Data to examine: Begin
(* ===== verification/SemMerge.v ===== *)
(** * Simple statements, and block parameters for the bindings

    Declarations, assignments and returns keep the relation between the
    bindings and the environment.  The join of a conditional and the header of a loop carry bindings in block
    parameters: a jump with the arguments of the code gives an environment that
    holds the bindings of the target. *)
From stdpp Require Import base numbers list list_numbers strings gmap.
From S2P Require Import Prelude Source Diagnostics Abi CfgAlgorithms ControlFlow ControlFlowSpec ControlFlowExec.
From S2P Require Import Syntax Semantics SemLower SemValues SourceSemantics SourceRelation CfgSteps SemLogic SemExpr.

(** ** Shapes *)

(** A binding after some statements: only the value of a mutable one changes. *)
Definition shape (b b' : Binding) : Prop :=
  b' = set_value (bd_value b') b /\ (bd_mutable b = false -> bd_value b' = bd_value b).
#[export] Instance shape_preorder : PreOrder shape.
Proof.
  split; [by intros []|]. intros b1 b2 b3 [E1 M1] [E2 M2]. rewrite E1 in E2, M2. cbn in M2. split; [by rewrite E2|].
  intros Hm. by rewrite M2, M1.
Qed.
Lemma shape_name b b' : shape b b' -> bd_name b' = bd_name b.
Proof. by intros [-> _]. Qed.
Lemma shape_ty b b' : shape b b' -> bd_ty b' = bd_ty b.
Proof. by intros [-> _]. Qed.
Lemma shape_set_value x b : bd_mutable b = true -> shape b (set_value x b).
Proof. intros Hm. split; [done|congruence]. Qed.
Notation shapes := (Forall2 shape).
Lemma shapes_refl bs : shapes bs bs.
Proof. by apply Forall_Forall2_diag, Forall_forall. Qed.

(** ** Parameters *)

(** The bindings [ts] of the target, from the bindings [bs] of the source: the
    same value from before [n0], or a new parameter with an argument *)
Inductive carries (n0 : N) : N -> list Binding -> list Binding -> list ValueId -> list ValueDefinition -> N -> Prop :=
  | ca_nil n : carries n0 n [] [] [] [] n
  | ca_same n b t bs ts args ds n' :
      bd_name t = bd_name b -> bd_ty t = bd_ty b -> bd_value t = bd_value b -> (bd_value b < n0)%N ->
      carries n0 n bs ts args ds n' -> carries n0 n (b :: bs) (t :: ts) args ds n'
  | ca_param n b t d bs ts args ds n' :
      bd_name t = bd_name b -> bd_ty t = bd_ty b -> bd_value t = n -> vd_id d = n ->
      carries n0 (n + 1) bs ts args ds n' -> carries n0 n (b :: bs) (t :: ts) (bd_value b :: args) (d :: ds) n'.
Data to examine: End
Data to examine: Begin
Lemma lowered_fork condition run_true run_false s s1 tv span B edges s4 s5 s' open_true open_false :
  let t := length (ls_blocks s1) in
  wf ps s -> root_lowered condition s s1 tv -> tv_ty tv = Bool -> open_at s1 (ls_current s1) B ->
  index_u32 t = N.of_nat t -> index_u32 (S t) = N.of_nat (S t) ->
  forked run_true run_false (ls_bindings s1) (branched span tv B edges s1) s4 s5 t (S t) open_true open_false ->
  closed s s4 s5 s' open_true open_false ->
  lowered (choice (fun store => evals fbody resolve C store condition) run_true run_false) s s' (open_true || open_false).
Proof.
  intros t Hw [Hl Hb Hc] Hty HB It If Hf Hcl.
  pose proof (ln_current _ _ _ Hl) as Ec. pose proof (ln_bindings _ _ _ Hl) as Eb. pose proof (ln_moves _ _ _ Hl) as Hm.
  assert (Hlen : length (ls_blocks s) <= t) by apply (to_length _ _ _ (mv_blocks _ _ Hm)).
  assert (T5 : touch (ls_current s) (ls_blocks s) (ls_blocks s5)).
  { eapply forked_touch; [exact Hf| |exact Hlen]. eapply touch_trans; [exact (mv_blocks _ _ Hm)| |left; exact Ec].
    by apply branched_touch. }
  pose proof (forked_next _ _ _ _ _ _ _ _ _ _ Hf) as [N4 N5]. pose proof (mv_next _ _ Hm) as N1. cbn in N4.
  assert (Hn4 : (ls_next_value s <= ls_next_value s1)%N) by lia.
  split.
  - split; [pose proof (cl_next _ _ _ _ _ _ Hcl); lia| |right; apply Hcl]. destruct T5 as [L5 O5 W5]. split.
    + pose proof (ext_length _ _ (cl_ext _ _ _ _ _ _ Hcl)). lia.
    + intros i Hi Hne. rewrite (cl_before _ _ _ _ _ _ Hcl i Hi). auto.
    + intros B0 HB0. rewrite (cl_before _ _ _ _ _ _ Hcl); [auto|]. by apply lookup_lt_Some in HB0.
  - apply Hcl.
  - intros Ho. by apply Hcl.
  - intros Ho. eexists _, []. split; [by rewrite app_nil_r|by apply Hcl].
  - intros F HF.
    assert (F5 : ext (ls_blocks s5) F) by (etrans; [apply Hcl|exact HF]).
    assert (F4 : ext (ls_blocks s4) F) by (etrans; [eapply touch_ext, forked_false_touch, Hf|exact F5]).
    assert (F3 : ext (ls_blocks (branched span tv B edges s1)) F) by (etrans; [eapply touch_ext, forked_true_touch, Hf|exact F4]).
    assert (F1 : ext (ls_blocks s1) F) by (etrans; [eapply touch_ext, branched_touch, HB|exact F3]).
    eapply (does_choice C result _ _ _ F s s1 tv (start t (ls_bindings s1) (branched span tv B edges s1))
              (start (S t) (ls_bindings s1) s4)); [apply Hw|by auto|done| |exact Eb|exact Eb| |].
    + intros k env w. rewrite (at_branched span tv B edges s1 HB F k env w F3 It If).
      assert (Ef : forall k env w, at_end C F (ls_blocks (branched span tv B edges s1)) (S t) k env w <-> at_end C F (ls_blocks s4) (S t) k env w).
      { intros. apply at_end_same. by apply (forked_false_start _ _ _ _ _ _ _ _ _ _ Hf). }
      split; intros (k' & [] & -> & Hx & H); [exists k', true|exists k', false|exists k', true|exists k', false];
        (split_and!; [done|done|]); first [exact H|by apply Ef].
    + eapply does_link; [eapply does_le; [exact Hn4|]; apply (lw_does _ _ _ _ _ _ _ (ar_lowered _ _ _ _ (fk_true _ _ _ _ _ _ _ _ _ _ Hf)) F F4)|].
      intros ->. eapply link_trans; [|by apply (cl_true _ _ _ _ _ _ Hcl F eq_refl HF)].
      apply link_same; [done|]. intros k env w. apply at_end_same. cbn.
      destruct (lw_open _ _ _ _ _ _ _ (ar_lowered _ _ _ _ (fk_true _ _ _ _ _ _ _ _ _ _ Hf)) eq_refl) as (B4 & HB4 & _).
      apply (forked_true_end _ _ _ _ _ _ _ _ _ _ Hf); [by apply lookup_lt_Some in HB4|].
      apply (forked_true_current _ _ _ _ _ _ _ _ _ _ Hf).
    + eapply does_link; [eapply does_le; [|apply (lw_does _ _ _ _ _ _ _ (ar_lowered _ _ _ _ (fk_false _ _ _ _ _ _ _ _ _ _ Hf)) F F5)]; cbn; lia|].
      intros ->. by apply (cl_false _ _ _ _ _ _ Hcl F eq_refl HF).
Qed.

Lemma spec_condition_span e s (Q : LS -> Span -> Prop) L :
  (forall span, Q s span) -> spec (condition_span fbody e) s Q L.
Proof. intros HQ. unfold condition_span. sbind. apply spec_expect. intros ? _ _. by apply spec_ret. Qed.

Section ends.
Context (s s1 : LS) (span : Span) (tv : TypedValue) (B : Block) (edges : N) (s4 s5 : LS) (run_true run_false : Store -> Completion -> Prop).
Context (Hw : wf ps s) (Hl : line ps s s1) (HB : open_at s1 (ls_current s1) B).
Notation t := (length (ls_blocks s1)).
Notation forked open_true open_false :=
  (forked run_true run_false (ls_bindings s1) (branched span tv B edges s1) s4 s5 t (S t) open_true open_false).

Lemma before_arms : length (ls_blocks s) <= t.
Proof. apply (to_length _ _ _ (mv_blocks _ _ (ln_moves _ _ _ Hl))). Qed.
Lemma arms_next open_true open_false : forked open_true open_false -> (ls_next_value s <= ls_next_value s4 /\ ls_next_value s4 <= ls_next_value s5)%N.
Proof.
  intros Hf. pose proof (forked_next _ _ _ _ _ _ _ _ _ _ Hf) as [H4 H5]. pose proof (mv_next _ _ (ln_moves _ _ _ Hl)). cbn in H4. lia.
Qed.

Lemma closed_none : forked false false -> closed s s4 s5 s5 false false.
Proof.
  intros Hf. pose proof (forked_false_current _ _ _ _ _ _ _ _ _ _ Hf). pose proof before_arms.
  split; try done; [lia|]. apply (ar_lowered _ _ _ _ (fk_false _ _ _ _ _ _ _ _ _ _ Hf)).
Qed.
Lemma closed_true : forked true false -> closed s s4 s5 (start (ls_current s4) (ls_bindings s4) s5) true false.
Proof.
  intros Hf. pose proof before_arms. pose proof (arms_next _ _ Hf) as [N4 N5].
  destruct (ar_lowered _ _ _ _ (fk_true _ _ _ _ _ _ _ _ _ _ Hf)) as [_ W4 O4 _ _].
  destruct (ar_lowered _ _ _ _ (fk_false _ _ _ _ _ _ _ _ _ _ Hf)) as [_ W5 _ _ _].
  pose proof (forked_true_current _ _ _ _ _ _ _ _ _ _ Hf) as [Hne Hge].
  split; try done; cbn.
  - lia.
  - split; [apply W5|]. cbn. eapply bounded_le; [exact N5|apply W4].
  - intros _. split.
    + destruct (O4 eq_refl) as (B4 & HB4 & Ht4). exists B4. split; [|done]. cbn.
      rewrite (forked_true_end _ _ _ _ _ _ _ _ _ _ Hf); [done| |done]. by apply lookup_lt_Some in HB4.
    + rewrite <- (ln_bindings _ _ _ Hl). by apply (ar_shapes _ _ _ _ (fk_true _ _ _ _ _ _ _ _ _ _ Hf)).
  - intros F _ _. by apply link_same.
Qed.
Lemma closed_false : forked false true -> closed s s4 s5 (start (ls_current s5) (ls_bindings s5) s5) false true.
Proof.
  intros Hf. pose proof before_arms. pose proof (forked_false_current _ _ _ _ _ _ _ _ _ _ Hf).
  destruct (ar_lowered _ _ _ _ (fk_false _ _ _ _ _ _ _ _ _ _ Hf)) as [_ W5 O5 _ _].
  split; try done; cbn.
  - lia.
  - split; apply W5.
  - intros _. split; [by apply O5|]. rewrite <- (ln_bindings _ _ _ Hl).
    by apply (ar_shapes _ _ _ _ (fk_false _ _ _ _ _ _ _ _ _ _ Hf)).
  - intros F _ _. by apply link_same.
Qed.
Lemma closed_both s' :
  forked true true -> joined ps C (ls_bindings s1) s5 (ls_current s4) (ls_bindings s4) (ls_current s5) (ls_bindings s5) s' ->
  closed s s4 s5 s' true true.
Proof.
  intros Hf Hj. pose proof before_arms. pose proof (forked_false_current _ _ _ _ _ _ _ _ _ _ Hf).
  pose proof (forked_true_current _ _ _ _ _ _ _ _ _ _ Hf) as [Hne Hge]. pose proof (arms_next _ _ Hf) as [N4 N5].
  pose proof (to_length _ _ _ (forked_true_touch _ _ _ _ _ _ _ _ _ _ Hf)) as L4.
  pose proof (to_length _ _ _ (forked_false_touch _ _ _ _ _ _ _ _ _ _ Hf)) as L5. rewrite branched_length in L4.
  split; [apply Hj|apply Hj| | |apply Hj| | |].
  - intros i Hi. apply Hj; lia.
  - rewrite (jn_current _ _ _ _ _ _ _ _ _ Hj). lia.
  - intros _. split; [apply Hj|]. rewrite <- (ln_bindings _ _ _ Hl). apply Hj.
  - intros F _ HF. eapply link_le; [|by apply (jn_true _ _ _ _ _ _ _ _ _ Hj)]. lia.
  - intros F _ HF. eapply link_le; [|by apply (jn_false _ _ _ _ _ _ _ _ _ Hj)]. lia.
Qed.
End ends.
Data to examine: End
Data to examine: Begin
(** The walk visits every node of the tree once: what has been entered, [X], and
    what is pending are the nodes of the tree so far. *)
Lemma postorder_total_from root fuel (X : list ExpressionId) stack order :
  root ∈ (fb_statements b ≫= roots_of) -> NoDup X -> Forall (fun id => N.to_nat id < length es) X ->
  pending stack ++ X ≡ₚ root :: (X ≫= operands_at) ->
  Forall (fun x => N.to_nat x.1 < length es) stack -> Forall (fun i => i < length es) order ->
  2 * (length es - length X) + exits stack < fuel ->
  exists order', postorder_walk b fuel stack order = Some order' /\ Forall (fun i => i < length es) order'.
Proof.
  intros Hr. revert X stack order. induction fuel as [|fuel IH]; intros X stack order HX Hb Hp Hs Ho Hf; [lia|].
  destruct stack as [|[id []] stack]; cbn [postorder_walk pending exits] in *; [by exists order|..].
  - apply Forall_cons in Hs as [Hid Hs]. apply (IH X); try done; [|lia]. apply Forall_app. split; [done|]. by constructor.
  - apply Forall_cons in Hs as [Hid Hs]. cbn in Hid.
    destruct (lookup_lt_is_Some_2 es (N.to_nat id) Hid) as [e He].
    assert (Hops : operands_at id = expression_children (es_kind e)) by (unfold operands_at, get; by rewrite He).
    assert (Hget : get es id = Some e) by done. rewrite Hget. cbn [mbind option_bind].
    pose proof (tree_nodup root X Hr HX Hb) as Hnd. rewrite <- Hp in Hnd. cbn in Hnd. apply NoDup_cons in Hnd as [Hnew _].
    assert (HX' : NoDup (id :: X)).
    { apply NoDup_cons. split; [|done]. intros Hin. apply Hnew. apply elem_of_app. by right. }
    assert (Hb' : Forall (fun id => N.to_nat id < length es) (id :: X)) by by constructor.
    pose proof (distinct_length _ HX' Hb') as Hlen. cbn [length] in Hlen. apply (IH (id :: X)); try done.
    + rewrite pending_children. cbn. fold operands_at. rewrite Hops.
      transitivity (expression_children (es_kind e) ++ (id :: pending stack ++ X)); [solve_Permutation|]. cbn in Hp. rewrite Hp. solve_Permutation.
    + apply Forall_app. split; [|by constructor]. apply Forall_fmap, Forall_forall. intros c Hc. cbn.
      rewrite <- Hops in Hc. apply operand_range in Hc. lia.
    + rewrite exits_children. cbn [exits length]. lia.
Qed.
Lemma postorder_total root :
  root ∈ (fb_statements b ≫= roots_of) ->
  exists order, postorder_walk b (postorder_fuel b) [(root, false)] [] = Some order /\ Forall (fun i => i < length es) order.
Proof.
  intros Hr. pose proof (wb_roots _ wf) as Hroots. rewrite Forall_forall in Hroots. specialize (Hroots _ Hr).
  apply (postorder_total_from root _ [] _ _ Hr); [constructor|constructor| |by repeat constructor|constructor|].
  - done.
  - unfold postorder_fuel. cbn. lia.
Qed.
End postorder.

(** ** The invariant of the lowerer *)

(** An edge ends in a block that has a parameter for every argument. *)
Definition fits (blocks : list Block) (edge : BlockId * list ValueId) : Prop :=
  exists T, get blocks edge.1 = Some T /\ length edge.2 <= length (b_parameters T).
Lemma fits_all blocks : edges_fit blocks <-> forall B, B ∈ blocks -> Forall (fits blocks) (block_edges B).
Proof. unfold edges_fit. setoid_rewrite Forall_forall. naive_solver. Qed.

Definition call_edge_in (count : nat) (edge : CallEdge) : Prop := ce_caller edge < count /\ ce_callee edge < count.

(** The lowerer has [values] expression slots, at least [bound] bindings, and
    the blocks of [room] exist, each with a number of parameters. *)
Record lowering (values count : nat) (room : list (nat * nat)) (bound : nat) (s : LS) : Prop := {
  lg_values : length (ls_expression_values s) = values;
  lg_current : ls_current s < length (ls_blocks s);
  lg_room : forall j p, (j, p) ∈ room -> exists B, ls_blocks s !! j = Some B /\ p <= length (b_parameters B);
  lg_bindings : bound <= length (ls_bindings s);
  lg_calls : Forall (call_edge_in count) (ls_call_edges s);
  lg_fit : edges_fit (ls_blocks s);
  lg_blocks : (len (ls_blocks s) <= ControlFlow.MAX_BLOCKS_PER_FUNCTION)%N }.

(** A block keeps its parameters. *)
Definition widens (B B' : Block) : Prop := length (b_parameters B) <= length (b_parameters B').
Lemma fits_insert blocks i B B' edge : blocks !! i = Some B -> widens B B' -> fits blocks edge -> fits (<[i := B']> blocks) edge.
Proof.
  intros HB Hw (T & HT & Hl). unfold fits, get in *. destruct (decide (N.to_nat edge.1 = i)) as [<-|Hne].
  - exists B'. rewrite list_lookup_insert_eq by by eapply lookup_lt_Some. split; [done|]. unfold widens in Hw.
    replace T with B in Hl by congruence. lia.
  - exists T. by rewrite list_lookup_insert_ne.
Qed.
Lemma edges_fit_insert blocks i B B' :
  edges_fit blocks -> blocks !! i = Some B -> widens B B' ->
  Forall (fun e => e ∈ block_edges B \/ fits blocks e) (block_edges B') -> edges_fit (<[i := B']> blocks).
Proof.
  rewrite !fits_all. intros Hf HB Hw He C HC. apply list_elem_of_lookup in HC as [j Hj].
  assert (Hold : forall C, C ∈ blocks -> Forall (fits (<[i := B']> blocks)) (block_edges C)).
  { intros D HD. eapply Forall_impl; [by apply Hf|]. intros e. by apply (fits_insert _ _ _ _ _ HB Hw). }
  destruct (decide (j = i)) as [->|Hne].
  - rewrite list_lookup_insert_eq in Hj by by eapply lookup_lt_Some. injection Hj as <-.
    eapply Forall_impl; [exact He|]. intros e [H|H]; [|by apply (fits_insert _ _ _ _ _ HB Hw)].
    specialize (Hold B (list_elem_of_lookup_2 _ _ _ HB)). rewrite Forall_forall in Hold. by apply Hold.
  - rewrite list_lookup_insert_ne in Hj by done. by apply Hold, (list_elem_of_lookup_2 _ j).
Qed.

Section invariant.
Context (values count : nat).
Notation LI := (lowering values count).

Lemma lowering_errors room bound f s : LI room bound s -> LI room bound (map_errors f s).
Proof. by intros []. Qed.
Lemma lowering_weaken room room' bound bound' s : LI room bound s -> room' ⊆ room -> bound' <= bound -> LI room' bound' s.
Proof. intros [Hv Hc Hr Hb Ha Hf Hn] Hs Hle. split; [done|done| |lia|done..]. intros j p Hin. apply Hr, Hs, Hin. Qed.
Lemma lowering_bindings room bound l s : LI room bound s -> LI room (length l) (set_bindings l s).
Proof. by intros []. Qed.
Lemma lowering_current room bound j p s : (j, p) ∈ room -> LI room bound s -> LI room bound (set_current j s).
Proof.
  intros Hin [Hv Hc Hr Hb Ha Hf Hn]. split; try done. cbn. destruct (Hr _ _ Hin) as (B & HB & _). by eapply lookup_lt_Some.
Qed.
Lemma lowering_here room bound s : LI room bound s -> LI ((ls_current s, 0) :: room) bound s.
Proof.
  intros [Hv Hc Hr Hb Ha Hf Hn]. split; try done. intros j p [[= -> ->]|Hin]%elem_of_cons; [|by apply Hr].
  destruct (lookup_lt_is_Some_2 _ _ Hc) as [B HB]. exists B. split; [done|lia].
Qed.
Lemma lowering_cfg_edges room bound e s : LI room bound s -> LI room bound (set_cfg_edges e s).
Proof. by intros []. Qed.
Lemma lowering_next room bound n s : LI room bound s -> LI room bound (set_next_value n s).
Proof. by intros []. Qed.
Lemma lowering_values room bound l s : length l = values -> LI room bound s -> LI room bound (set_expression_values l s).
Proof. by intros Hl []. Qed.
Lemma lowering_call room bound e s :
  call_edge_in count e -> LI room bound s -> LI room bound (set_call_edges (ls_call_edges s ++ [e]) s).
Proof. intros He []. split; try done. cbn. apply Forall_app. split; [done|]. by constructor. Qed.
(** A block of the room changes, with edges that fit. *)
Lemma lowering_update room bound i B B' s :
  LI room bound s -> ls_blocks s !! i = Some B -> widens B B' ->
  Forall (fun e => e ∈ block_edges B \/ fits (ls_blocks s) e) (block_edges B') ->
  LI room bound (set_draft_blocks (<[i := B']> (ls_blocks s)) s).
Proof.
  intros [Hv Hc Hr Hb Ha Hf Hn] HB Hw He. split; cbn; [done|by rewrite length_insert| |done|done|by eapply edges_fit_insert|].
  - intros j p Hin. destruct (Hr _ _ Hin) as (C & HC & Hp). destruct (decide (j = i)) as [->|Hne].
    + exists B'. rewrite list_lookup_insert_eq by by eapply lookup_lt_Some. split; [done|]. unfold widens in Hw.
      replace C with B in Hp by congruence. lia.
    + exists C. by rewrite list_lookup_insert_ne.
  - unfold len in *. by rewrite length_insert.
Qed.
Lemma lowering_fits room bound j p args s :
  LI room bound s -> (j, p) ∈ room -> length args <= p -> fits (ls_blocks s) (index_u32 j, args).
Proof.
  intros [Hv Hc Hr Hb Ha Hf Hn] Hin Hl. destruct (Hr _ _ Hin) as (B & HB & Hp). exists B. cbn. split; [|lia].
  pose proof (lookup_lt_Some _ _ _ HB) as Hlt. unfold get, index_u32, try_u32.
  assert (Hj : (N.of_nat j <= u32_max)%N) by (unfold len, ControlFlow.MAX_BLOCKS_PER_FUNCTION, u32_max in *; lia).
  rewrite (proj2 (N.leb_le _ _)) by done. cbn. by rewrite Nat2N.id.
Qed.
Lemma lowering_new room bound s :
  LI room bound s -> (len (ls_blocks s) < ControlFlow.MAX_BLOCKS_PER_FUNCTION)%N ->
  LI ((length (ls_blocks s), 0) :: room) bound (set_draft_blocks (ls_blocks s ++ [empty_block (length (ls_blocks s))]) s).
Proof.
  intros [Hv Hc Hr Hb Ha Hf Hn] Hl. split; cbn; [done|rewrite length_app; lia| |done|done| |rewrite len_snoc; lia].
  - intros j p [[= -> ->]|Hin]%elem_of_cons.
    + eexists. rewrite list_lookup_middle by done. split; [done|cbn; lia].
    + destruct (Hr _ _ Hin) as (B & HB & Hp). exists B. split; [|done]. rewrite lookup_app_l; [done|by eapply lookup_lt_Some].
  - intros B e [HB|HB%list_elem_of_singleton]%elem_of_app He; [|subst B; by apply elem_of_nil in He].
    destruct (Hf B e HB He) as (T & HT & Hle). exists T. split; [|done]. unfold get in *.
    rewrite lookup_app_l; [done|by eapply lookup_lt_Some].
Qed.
Data to examine: End
Wherever the string "Prop" is found in the listing above, copy the line that contains it.

Definition shape (b b' : Binding) : Prop :=
Inductive carries (n0 : N) : N -> list Binding -> list Binding -> list ValueId -> list ValueDefinition -> N -> Prop :=
Lemma spec_condition_span e s (Q : LS -> Span -> Prop) L :
Context (s s1 : LS) (span : Span) (tv : TypedValue) (B : Block) (edges : N) (s4 s5 : LS) (run_true run_false : Store -> Completion -> Prop).
Definition fits (blocks : list Block) (edge : BlockId * list ValueId) : Prop :=
Definition call_edge_in (count : nat) (edge : CallEdge) : Prop := ce_caller edge < count /\ ce_callee edge < count.
Record lowering (values count : nat) (room : list (nat * nat)) (bound : nat) (s : LS) : Prop := {
Definition widens (B B' : Block) : Prop := length (b_parameters B) <= length (b_parameters B').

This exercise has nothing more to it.